RECORDS TO USE:
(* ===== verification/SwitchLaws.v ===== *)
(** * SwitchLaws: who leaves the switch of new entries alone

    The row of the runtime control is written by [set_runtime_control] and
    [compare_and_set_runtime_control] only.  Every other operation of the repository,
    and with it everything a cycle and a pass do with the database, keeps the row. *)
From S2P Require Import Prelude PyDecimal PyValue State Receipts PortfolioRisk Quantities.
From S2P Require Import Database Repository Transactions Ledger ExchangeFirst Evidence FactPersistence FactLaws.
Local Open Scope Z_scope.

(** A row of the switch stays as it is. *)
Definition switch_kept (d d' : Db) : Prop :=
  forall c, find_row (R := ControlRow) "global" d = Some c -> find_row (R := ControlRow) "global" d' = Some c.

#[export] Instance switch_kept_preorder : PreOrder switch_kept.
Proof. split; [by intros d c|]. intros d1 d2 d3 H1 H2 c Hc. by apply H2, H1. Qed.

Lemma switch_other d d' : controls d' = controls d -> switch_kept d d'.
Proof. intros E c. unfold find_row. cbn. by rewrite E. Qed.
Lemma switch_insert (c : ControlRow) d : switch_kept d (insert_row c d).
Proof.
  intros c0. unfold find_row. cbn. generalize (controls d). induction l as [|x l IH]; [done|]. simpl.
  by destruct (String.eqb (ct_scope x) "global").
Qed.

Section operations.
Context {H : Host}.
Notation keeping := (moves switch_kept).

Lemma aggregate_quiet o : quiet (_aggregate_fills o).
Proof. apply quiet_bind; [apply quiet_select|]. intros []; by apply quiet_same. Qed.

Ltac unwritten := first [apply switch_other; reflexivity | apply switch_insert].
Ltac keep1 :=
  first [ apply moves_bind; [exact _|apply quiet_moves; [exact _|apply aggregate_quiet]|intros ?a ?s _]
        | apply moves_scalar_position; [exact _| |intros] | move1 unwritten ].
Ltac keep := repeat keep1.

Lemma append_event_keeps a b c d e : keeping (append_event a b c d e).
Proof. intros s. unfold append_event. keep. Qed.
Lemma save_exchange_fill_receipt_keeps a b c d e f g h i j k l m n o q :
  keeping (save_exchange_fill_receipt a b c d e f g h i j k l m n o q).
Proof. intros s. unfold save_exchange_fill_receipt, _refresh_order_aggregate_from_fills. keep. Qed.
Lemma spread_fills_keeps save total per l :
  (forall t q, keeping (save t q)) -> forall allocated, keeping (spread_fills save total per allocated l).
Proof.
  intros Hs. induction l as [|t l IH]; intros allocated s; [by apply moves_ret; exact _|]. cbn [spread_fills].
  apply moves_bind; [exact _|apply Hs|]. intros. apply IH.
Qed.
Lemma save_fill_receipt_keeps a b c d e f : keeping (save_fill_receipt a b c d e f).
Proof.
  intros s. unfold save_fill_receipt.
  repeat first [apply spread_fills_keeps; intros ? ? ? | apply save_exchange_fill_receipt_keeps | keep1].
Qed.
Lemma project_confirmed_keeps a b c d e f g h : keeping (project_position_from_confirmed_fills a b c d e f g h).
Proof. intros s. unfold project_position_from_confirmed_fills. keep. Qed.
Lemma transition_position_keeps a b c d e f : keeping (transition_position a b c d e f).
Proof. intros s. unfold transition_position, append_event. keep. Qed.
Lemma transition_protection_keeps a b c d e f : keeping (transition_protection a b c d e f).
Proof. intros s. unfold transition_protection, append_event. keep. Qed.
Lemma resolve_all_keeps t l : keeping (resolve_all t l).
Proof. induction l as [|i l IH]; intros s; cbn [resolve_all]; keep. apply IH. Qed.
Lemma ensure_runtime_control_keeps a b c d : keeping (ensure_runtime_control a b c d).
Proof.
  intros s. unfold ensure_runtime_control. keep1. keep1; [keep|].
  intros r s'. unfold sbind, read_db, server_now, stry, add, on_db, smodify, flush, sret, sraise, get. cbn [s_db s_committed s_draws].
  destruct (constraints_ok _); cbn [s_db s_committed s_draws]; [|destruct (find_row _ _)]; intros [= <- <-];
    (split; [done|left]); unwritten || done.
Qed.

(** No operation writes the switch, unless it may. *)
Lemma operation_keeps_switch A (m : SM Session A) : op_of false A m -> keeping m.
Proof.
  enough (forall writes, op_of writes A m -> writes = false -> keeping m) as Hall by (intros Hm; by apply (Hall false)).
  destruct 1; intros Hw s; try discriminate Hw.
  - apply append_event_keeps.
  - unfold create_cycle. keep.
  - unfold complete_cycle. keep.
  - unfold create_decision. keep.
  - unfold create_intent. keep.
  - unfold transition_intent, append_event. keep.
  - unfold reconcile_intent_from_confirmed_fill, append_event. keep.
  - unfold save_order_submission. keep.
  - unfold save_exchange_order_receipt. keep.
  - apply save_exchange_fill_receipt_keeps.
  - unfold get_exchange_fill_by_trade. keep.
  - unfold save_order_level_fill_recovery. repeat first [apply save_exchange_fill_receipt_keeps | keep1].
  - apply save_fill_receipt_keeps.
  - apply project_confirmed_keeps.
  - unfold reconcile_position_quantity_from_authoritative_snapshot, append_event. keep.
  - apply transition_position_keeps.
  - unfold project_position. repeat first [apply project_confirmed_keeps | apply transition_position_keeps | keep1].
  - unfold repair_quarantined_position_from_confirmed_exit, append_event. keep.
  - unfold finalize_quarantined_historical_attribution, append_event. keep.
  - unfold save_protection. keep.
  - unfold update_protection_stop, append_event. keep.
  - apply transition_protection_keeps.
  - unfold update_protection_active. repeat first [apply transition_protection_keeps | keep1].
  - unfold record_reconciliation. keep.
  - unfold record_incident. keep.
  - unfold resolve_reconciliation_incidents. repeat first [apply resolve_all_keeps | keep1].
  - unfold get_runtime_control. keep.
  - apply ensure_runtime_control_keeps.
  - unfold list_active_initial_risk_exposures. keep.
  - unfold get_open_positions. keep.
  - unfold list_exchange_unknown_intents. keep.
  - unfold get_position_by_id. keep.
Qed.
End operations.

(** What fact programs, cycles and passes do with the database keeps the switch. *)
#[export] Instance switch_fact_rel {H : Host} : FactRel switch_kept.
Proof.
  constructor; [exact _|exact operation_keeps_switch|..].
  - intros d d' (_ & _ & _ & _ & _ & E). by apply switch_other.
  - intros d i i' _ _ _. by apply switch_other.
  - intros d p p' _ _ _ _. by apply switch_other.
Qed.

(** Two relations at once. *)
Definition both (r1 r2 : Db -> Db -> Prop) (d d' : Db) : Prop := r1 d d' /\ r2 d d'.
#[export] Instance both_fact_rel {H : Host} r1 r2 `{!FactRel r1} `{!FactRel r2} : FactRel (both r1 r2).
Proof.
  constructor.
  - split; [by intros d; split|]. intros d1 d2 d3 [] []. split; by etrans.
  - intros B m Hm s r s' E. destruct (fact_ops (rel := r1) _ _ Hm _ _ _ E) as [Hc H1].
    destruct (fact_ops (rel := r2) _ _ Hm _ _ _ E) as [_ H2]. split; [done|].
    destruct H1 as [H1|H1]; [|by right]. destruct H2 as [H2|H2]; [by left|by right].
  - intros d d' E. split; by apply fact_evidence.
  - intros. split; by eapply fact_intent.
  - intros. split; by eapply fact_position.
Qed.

PROBLEM DESCRIPTION:
The whole block of data above should be printed again verbatim.

TASK ANSWER:
(* ===== verification/SwitchLaws.v ===== *)
(** * SwitchLaws: who leaves the switch of new entries alone

    The row of the runtime control is written by [set_runtime_control] and
    [compare_and_set_runtime_control] only.  Every other operation of the repository,
    and with it everything a cycle and a pass do with the database, keeps the row. *)
From S2P Require Import Prelude PyDecimal PyValue State Receipts PortfolioRisk Quantities.
From S2P Require Import Database Repository Transactions Ledger ExchangeFirst Evidence FactPersistence FactLaws.
Local Open Scope Z_scope.

(** A row of the switch stays as it is. *)
Definition switch_kept (d d' : Db) : Prop :=
  forall c, find_row (R := ControlRow) "global" d = Some c -> find_row (R := ControlRow) "global" d' = Some c.

#[export] Instance switch_kept_preorder : PreOrder switch_kept.
Proof. split; [by intros d c|]. intros d1 d2 d3 H1 H2 c Hc. by apply H2, H1. Qed.

Lemma switch_other d d' : controls d' = controls d -> switch_kept d d'.
Proof. intros E c. unfold find_row. cbn. by rewrite E. Qed.
Lemma switch_insert (c : ControlRow) d : switch_kept d (insert_row c d).
Proof.
  intros c0. unfold find_row. cbn. generalize (controls d). induction l as [|x l IH]; [done|]. simpl.
  by destruct (String.eqb (ct_scope x) "global").
Qed.

Section operations.
Context {H : Host}.
Notation keeping := (moves switch_kept).

Lemma aggregate_quiet o : quiet (_aggregate_fills o).
Proof. apply quiet_bind; [apply quiet_select|]. intros []; by apply quiet_same. Qed.

Ltac unwritten := first [apply switch_other; reflexivity | apply switch_insert].
Ltac keep1 :=
  first [ apply moves_bind; [exact _|apply quiet_moves; [exact _|apply aggregate_quiet]|intros ?a ?s _]
        | apply moves_scalar_position; [exact _| |intros] | move1 unwritten ].
Ltac keep := repeat keep1.

Lemma append_event_keeps a b c d e : keeping (append_event a b c d e).
Proof. intros s. unfold append_event. keep. Qed.
Lemma save_exchange_fill_receipt_keeps a b c d e f g h i j k l m n o q :
  keeping (save_exchange_fill_receipt a b c d e f g h i j k l m n o q).
Proof. intros s. unfold save_exchange_fill_receipt, _refresh_order_aggregate_from_fills. keep. Qed.
Lemma spread_fills_keeps save total per l :
  (forall t q, keeping (save t q)) -> forall allocated, keeping (spread_fills save total per allocated l).
Proof.
  intros Hs. induction l as [|t l IH]; intros allocated s; [by apply moves_ret; exact _|]. cbn [spread_fills].
  apply moves_bind; [exact _|apply Hs|]. intros. apply IH.
Qed.
Lemma save_fill_receipt_keeps a b c d e f : keeping (save_fill_receipt a b c d e f).
Proof.
  intros s. unfold save_fill_receipt.
  repeat first [apply spread_fills_keeps; intros ? ? ? | apply save_exchange_fill_receipt_keeps | keep1].
Qed.
Lemma project_confirmed_keeps a b c d e f g h : keeping (project_position_from_confirmed_fills a b c d e f g h).
Proof. intros s. unfold project_position_from_confirmed_fills. keep. Qed.
Lemma transition_position_keeps a b c d e f : keeping (transition_position a b c d e f).
Proof. intros s. unfold transition_position, append_event. keep. Qed.
Lemma transition_protection_keeps a b c d e f : keeping (transition_protection a b c d e f).
Proof. intros s. unfold transition_protection, append_event. keep. Qed.
Lemma resolve_all_keeps t l : keeping (resolve_all t l).
Proof. induction l as [|i l IH]; intros s; cbn [resolve_all]; keep. apply IH. Qed.
Lemma ensure_runtime_control_keeps a b c d : keeping (ensure_runtime_control a b c d).
Proof.
  intros s. unfold ensure_runtime_control. keep1. keep1; [keep|].
  intros r s'. unfold sbind, read_db, server_now, stry, add, on_db, smodify, flush, sret, sraise, get. cbn [s_db s_committed s_draws].
  destruct (constraints_ok _); cbn [s_db s_committed s_draws]; [|destruct (find_row _ _)]; intros [= <- <-];
    (split; [done|left]); unwritten || done.
Qed.

(** No operation writes the switch, unless it may. *)
Lemma operation_keeps_switch A (m : SM Session A) : op_of false A m -> keeping m.
Proof.
  enough (forall writes, op_of writes A m -> writes = false -> keeping m) as Hall by (intros Hm; by apply (Hall false)).
  destruct 1; intros Hw s; try discriminate Hw.
  - apply append_event_keeps.
  - unfold create_cycle. keep.
  - unfold complete_cycle. keep.
  - unfold create_decision. keep.
  - unfold create_intent. keep.
  - unfold transition_intent, append_event. keep.
  - unfold reconcile_intent_from_confirmed_fill, append_event. keep.
  - unfold save_order_submission. keep.
  - unfold save_exchange_order_receipt. keep.
  - apply save_exchange_fill_receipt_keeps.
  - unfold get_exchange_fill_by_trade. keep.
  - unfold save_order_level_fill_recovery. repeat first [apply save_exchange_fill_receipt_keeps | keep1].
  - apply save_fill_receipt_keeps.
  - apply project_confirmed_keeps.
  - unfold reconcile_position_quantity_from_authoritative_snapshot, append_event. keep.
  - apply transition_position_keeps.
  - unfold project_position. repeat first [apply project_confirmed_keeps | apply transition_position_keeps | keep1].
  - unfold repair_quarantined_position_from_confirmed_exit, append_event. keep.
  - unfold finalize_quarantined_historical_attribution, append_event. keep.
  - unfold save_protection. keep.
  - unfold update_protection_stop, append_event. keep.
  - apply transition_protection_keeps.
  - unfold update_protection_active. repeat first [apply transition_protection_keeps | keep1].
  - unfold record_reconciliation. keep.
  - unfold record_incident. keep.
  - unfold resolve_reconciliation_incidents. repeat first [apply resolve_all_keeps | keep1].
  - unfold get_runtime_control. keep.
  - apply ensure_runtime_control_keeps.
  - unfold list_active_initial_risk_exposures. keep.
  - unfold get_open_positions. keep.
  - unfold list_exchange_unknown_intents. keep.
  - unfold get_position_by_id. keep.
Qed.
End operations.

(** What fact programs, cycles and passes do with the database keeps the switch. *)
#[export] Instance switch_fact_rel {H : Host} : FactRel switch_kept.
Proof.
  constructor; [exact _|exact operation_keeps_switch|..].
  - intros d d' (_ & _ & _ & _ & _ & E). by apply switch_other.
  - intros d i i' _ _ _. by apply switch_other.
  - intros d p p' _ _ _ _. by apply switch_other.
Qed.

(** Two relations at once. *)
Definition both (r1 r2 : Db -> Db -> Prop) (d d' : Db) : Prop := r1 d d' /\ r2 d d'.
#[export] Instance both_fact_rel {H : Host} r1 r2 `{!FactRel r1} `{!FactRel r2} : FactRel (both r1 r2).
Proof.
  constructor.
  - split; [by intros d; split|]. intros d1 d2 d3 [] []. split; by etrans.
  - intros B m Hm s r s' E. destruct (fact_ops (rel := r1) _ _ Hm _ _ _ E) as [Hc H1].
    destruct (fact_ops (rel := r2) _ _ Hm _ _ _ E) as [_ H2]. split; [done|].
    destruct H1 as [H1|H1]; [|by right]. destruct H2 as [H2|H2]; [by left|by right].
  - intros d d' E. split; by apply fact_evidence.
  - intros. split; by eapply fact_intent.
  - intros. split; by eapply fact_position.
Qed.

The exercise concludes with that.